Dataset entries
(* ===== verification/ApiWitnesses.v ===== *)
(** * Concrete runs of the HTTP API of the registry

    Two applications that are created over the API, with bodies that are the
    names of what they stand for, and host names checked for their characters. *)

From S2P Require Import Prelude Json Versioning Auth Events Store Outbox Registry Management Admin Lifecycle Select Labels Listing Kafka RegistryApi Witnesses.

#[local] Existing Instance bits_codec.
#[local] Existing Instance plain_client.
#[local] Existing Instance identity_keycloak.
#[local] Existing Instance ref_nom.

Definition named (name : string) : Reg.Application := Reg.mkApplication "" name ∅ ∅ 0 0 "" None [] [] [].

#[local] Instance name_codecs : ApiCodecs := {|
  decode_app := λ s, Some (named s);
  decode_device := λ s, Some (dev1 "" [] []);
  decode_delete := λ s, if is_empty s then Some None else None;
  decode_list := λ s, Some (mkListParams s None None);
  decode_transfer := Some;
  decode_members := λ _, None;
  app_json := λ a, Ok (Reg.a_name a);
  device_json := λ d, Ok (Reg.d_name d);
  transfer_json := λ s, Ok s;
  members_json := λ _, Ok "";
  url_for := λ resource parts, Ok (join "/" (resource :: parts));
  hostname_valid := λ s, negb (is_empty s) && all_chars hostname_char s;
|}.

#[local] Instance name_codecs_laws : HostnameLaws.
Proof. constructor. simpl. by intros s [_ ?]%andb_true_iff. Qed.

(** Digests that tell two names apart. *)
Definition two_digests : Text := {|
  to_lowercase := map_chars ascii_lower;
  md5_hex s := if string_eqb s "app1" then "901890a8e9c8cf6d5a1a542b229febff" else "03f19ca8da08c40c2d036c8915d383e2";
|}.
#[local] Instance two_digests_laws : TextLaws two_digests.
Proof.
  constructor.
  - intros s. simpl. by destruct (string_eqb s _).
  - intros s. simpl. by destruct (string_eqb s _).
  - intros a b _. eexists. apply map_chars_app.
  - done.
Qed.

Definition name_order : relation string := λ _ _, True.
#[local] Instance name_order_dec x y : Decision (name_order x y) := left I.

Definition post_app (n : Z) (name : string) (db : Db) : ApiResult :=
  serve_request "drogue" sender_ok (λ _, "error") name_order (at_time n) as_alice
    (mkHttpRequest POST ["registry"; "v1alpha1"; "apps"] "" name) db.
Definition two_apps : Db := ar_state (post_app 2 "app2" (ar_state (post_app 1 "app1" empty_db))).

Lemma two_apps_reachable : api_reachable "drogue" sender_ok (λ _, "error") name_order two_apps.
Proof. do 2 apply api_request. apply api_empty. Qed.

Lemma api_resources_distinct_witness :
  make_kafka_resource_name (T := two_digests) (REvents "app1") ≠
  make_kafka_resource_name (T := two_digests) (REvents "app2").
Proof.
  destruct (api_resources_distinct (T := two_digests) "drogue" sender_ok (λ _, "error") name_order two_apps
    (REvents "app1") (REvents "app2") two_apps_reachable) as [Hsame _].
  - eexists. by vm_compute.
  - eexists. by vm_compute.
  - done.
  - intros Heq. by destruct (Hsame Heq) as [?|(a & b & ? & _)].
Defined.

(** A name with a capital letter is refused. *)
Lemma client_error_no_effect_witness :
  hr_status (ar_answer (post_app 1 "App" empty_db)) = 400%Z ∧ ar_state (post_app 1 "App" empty_db) = empty_db.
Proof.
  assert (Hs : hr_status (ar_answer (post_app 1 "App" empty_db)) = 400%Z) by by_eval. split; [exact Hs|].
  apply (client_error_no_effect "drogue" sender_ok (λ _, "error") name_order (at_time 1) as_alice
    (mkHttpRequest POST ["registry"; "v1alpha1"; "apps"] "" "App") empty_db).
  unfold post_app in Hs. rewrite Hs. lia.
Defined.
(* ===== verification/AccessWitnesses.v ===== *)
(** * Concrete requests of devices

    Instances of the theorems about what devices do over HTTP, CoAP and MQTT: a
    registry with one device, and codecs that leave text alone. *)

From S2P Require Import Prelude Json Versioning Auth Store Outbox Registry DeviceAuth CloudEvents Commands CommandWait Pipeline MqttSession DeviceState StateClient EndpointAuth HttpEndpoint CoapEndpoint MqttConnect EndpointWitnesses Witnesses.

Definition plain_codecs : AuthCodecs := {|
  percent_decode := id;
  base64_decode := Some;
  from_utf8 := Some;
  header_to_str := Some;
  cert_names := λ _, None;
|}.
#[local] Existing Instance plain_codecs.
#[local] Existing Instance exact_topics.
#[local] Existing Instance no_externals.
#[local] Existing Instance ref_sdk.
#[local] Existing Instance bits_codec.
#[local] Existing Instance password_client.
#[local] Existing Instance password_api.

(** ** Authentication *)

Definition the_service (rq : AuthenticationRequest) : result Authn.Outcome AuthError :=
  Ok (DeviceAuth.authenticate 5 rq db2).

Lemma the_service_ok rq o : the_service rq = Ok o → o = DeviceAuth.authenticate 5 rq db2.
Proof. by intros [= <-]. Qed.

Definition dev1_header : string := "Basic dev1@app1:pw".

Definition the_psk (app dev : string) : result Authn.PreSharedKeyOutcome AuthError :=
  Ok (request_key 5 app dev db2).

Lemma the_psk_ok app dev o : the_psk app dev = Ok o → o = request_key 5 app dev db2.
Proof. by intros [= <-]. Qed.


(** ** Waiting for a command *)

Definition no_bytes (_ : CE.Data) : option string := None.

(** A device waits, and takes the first command. *)
Definition wait_run : list Action :=
  ABegin [7%Z] 1 (filter_proxied_device "app1" "dev1" "dev1") (Some 30%Z) ::
  burst "app1" "dev1" 1 ++ [ARecv 1].

Definition taken : Command := mkCommand (mkAddress "app1" "dev1" "dev1") "on" None.

Lemma waiting_sound_witness :
  taken ∈ sent_by no_bytes wait_run ∧ wants (filter_proxied_device "app1" "dev1" "dev1") taken.
Proof.
  destruct (acts no_bytes wait_run system_new) as [s|] eqn:E; [|by vm_compute in E].
  destruct (waiting_sound no_bytes wait_run s E) as (H & _ & _).
  assert (Hw : sy_waiters s !! 1 = Some (mkWaiter (mkSub (filter_proxied_device "app1" "dev1" "dev1")
    (mkHandle (filter_wildcard "app1" "dev1") 7) 1) [] (Leaving (Some taken)))).
  { vm_compute in E. injection E as <-. by_eval. }
  exact (H 1 _ taken Hw eq_refl).
Defined.

(** A command on its way to a device. *)
Definition sending_run : list Action :=
  [ABegin [7%Z] 1 (filter_proxied_device "app1" "dev1" "dev1") (Some 30%Z);
   ADispatch (command_event "app1" "dev1" "on")].

Lemma dispatch_blocked_witness :
  ∃ s, acts no_bytes sending_run system_new = Some s ∧
    ((∃ ch, blocked ch s) ∨ ∃ l' s', acts no_bytes l' s = Some s' ∧ (∀ ch, ADrop ch ∉ l') ∧
       sy_dispatch s' ≠ sy_dispatch s).
Proof.
  destruct (acts no_bytes sending_run system_new) as [s|] eqn:E; [|by vm_compute in E].
  exists s. split; [done|]. apply (dispatch_blocked no_bytes sending_run s E).
  vm_compute in E. injection E as <-. discriminate.
Defined.

(** A request that is dropped while it waits. *)
Definition drop_run : list Action :=
  [ABegin [7%Z] 1 (filter_proxied_device "app1" "dev1" "dev1") (Some 30%Z); ADrop 1].
Definition dropped_sub : Sub :=
  mkSub (filter_proxied_device "app1" "dev1" "dev1") (mkHandle (filter_wildcard "app1" "dev1") 7) 1.

Lemma dropped_subscription_stays_witness :
  ∃ s, acts no_bytes drop_run system_new = Some s ∧
    ∀ l' s', acts no_bytes l' s = Some s' → registered (sy_commands s') dropped_sub.
Proof.
  destruct (acts no_bytes drop_run system_new) as [s|] eqn:E; [|by vm_compute in E].
  exists s. split; [done|]. intros l' s' Hl.
  refine (proj2 (dropped_subscription_stays no_bytes drop_run s 1 (mkWaiter dropped_sub [] CommandWait.Dropped) E _ eq_refl
    l' s' Hl)).
  vm_compute in E. injection E as <-. by_eval.
Defined.

(** ** Publishing *)

Definition no_sections : @PublishSections no_externals :=
  {| section_commands := λ _, None; section_publish := λ _, None |}.
#[local] Existing Instance no_sections.

(** A sink that takes events with an address only. *)
Definition address_sink (_ : string) (e : CE.Event) : result PublishOutcome string :=
  match address_from_event e with
  | Some _ => Ok PAccepted
  | None => Err "no address"
  end.

Lemma address_sinks_agree req as_device : sinks_agree 5 db2 "drogue" req as_device open_sink address_sink.
Proof.
  intros a d x e _ He.
  assert (Hr : processor_rules Downstream (publish_app a) = Ok []) by done.
  destruct (published_names_origin "drogue" Downstream (publish_app a) [] _ _ e Hr
    (List.Forall_nil _) He)
    as (_ & _ & Ha).
  unfold address_sink. by rw Ha.
Qed.

Definition no_ttn : TtnCodec := {|
  v2_from_slice := λ _, Err "not supported";
  v3_from_slice := λ _, Err "not supported";
  value_to_string := λ _, "";
|}.
#[local] Existing Instance no_ttn.

Definition no_options : QueryOptions := mkQueryOptions (mkCommonOptions None None None) None (Some 30%Z).
Definition dev1_request : HttpRequest := mkHttpRequest (Some dev1_header) None None None.

Definition dev1_publish (sink : string → CE.Event → result PublishOutcome string) :=
  http_publish the_service id (λ _, None) "drogue" sink "id1" 6 "temp" None no_options dev1_request "21".


Definition plain_coap : CoapCodecs := {|
  utf8_error := λ _, "";
  options_from_bytes := λ _, Err "none";
  header_from_bytes := Some;
|}.
#[local] Existing Instance plain_coap.

Definition dev1_packet : CoapRequest :=
  mkCoapRequest (Some ["v1"; "temp"]) None (Some [dev1_header]) (Some TextPlain) "21"
    (Some (mkCoapResponse None [] "")).
Definition dev1_coap (sink : string → CE.Event → result PublishOutcome string) :=
  publish_handler (λ _, "") the_service id (λ _, None) "drogue" sink "id1" 6 false dev1_packet None None.

Lemma coap_publish_origin_witness :
  dev1_coap address_sink = dev1_coap open_sink ∧
  dev1_coap address_sink = AwaitCommand (filter_proxied_device "app1" "dev1" "dev1") None.
Proof.
  split; [|by_eval]. symmetry. unfold dev1_coap.
  apply (@coap_publish_origin plain_codecs plain_coap no_externals no_sections ref_sdk ref_sdk_laws bits_codec
    password_client password_api (λ _, "") the_service 5 db2 the_service_ok id (λ _, None) "drogue"
    open_sink address_sink "id1" 6 false dev1_packet None None).
  apply address_sinks_agree.
Defined.

(** ** Connecting over MQTT *)

Definition no_mqtt : MqttSections := {| device_mqtt := λ _, None; app_mqtt := λ _, None |}.
#[local] Existing Instance no_mqtt.

(** A service that creates the states it is asked for, and counts the calls. *)
Definition counting_client : DeviceStateClient nat := {|
  api_create := λ _ _ _ _ _ n, (S n, Ok Created);
  api_delete := λ _ _ _ _ _ n, (S n, Ok tt);
  api_ping := λ _ n, (S n, Ok (0%Z, []));
  api_init := λ n, (S n, Ok ("s1", 0%Z));
|}.
#[local] Existing Instance counting_client.

Definition no_psk (app dev : string) : result Authn.PreSharedKeyOutcome AuthError :=
  Ok (request_key 5 app dev db2).
Lemma no_psk_ok app dev o : no_psk app dev = Ok o → o = request_key 5 app dev db2.
Proof. by intros [= <-]. Qed.

Definition mqtt_states : Controller.StateController := Controller.mkController "s1" "mqtt" 3.
Definition dev1_connect : Connect :=
  mkConnect V5 true (Some "dev1@app1") (Some "pw") "client" None None None.
Definition dev1_accepted : Connection :=
  Accept (app_into ent1) login_device (session_new (mkId "app1" "dev1") DrogueV1)
    (Controller.mkHandle false "app1" "dev1" "token") 4.
Definition dev1_shared : Controller.Shared :=
  Controller.mkShared {[("app1", "dev1") := Mux.mkEntry "token" 4]} true.

Lemma connect_sound_witness :
  @connected_as plain_codecs bits_codec password_client password_api false 5 db2 dev1_connect (app_into ent1)
    login_device ∧
  Controller.mux dev1_shared !! ("app1", "dev1") = Some (Mux.mkEntry "token" 4).
Proof.
  destruct (@connect_sound plain_codecs no_mqtt bits_codec password_client password_api nat counting_client
    the_service no_psk mqtt_states 3 5 false 5 db2 the_service_ok no_psk_ok "token" 4 dev1_connect
    (Controller.mkShared ∅ true) 0 1 dev1_shared [] dev1_accepted) as (_ & Hc & _ & _ & _ & _ & Hm & _);
    [by_eval|]. split; [exact Hc|exact Hm].
Defined.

__WHAT THE EXERCISE ASKS__: In your reply, restate exactly the lines from the start of the records above through the line holding "From S2P Require Import Prelude Json Versioning Auth Events", including both, and nothing else.

__OUTPUT OF THE TASK__:
(* ===== verification/ApiWitnesses.v ===== *)
(** * Concrete runs of the HTTP API of the registry

    Two applications that are created over the API, with bodies that are the
    names of what they stand for, and host names checked for their characters. *)

From S2P Require Import Prelude Json Versioning Auth Events Store Outbox Registry Management Admin Lifecycle Select Labels Listing Kafka RegistryApi Witnesses.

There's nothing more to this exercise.